Stored data entries:
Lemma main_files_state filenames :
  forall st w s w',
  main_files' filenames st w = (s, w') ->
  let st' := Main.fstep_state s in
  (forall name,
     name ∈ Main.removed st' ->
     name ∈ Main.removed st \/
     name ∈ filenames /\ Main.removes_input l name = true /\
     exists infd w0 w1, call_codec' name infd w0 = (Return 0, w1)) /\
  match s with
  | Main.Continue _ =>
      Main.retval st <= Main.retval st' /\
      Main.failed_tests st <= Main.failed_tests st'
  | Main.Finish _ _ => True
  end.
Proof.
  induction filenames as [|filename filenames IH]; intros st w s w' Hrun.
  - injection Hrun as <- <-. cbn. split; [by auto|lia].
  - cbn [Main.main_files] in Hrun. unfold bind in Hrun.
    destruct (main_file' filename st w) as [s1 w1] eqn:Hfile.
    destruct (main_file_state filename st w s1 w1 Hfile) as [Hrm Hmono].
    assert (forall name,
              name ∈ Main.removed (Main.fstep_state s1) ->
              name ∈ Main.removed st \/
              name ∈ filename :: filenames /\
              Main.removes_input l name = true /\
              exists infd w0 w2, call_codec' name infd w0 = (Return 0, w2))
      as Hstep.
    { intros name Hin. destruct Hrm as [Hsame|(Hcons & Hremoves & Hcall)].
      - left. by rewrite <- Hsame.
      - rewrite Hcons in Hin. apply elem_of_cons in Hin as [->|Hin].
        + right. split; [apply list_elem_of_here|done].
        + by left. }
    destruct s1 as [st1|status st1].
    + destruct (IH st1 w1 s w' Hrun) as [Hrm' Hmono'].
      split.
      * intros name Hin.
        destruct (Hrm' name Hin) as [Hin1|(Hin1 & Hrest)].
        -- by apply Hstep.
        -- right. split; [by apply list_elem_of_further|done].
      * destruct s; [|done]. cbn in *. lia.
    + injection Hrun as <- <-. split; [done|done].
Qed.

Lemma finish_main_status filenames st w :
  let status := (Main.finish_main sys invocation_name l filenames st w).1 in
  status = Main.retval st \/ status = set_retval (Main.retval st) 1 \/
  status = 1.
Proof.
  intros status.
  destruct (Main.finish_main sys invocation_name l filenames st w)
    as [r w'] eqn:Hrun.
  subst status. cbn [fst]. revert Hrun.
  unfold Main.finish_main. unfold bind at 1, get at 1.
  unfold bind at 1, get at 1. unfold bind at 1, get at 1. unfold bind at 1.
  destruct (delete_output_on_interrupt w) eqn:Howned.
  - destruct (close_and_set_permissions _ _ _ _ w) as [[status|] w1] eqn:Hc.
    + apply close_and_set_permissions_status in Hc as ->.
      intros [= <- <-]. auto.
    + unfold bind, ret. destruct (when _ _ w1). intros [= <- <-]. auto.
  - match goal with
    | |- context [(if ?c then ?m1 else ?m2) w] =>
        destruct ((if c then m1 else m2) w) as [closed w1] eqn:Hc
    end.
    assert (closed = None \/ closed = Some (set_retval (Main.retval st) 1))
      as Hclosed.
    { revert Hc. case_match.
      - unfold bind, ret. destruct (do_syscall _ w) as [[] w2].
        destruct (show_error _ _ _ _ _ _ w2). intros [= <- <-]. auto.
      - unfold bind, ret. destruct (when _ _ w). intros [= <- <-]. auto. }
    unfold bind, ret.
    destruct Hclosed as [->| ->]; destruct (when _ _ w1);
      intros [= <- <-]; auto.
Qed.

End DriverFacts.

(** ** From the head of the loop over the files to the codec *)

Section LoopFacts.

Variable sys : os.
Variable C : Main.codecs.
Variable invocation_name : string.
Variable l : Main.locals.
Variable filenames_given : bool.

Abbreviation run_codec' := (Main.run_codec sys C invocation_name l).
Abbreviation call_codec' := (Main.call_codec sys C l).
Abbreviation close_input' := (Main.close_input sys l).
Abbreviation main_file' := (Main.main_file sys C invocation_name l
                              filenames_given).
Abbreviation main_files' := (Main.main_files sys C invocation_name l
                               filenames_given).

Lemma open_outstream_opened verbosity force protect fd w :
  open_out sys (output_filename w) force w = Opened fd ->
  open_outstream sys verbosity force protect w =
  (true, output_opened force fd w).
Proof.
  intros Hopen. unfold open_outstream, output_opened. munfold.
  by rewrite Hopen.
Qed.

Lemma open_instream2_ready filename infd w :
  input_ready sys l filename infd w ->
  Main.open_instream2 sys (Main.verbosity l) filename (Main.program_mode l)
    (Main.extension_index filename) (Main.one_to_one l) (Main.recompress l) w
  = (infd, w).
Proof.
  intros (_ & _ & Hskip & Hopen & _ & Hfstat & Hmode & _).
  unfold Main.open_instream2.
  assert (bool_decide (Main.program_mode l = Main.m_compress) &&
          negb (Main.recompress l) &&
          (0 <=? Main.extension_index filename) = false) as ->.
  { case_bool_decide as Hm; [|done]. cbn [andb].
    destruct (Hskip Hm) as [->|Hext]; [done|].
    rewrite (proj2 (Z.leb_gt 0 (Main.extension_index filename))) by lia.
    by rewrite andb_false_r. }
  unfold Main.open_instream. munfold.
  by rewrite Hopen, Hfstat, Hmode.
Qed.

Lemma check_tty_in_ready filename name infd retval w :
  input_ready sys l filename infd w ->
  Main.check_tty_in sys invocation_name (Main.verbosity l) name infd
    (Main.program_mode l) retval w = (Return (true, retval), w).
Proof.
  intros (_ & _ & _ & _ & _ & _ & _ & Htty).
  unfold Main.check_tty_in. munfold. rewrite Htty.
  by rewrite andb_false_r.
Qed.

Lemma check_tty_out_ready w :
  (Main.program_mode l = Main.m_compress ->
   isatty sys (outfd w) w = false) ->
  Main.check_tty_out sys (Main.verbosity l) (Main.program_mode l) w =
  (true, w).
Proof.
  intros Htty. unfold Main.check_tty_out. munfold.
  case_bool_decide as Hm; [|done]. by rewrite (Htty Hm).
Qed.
* * *
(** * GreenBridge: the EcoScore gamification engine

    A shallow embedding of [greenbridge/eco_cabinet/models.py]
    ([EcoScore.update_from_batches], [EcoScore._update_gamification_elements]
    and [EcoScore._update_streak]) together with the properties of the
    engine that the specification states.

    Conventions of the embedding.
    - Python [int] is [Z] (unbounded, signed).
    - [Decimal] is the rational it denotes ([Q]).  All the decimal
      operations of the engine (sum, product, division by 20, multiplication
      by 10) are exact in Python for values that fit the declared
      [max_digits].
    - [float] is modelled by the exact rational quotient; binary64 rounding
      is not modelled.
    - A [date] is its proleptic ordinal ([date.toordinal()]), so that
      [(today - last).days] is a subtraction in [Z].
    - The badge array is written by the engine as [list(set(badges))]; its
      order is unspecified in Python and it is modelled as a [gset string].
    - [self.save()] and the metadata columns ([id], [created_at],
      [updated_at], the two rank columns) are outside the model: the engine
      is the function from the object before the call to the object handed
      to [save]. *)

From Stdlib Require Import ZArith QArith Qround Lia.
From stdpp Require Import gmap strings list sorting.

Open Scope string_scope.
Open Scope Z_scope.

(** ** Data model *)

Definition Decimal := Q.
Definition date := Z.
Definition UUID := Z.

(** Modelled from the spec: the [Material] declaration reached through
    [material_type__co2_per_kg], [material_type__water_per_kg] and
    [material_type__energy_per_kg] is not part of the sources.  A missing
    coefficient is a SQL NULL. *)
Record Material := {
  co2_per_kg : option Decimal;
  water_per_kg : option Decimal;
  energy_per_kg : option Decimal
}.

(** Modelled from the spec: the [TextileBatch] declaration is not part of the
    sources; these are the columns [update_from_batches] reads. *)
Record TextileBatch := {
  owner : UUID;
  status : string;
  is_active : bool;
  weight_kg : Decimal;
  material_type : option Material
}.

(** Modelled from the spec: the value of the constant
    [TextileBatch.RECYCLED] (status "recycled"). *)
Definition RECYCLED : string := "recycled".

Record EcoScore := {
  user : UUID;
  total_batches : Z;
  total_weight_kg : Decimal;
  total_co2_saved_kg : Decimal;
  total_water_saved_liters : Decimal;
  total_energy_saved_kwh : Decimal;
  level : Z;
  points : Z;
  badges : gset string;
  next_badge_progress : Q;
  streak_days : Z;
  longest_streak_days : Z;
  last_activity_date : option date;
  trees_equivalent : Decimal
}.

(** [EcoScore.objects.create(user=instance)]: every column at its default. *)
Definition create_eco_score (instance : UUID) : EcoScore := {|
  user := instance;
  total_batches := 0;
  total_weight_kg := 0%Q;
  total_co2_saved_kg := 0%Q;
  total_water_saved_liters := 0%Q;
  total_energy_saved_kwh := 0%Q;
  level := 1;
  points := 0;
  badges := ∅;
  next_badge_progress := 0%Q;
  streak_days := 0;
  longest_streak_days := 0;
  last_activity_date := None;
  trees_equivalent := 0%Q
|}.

WORK ORDER. Whenever the string "option" shows up in a line of the records, copy that line.

RESULT FOR THIS EXERCISE.
  co2_per_kg : option Decimal;
  water_per_kg : option Decimal;
  energy_per_kg : option Decimal
  material_type : option Material
  last_activity_date : option date;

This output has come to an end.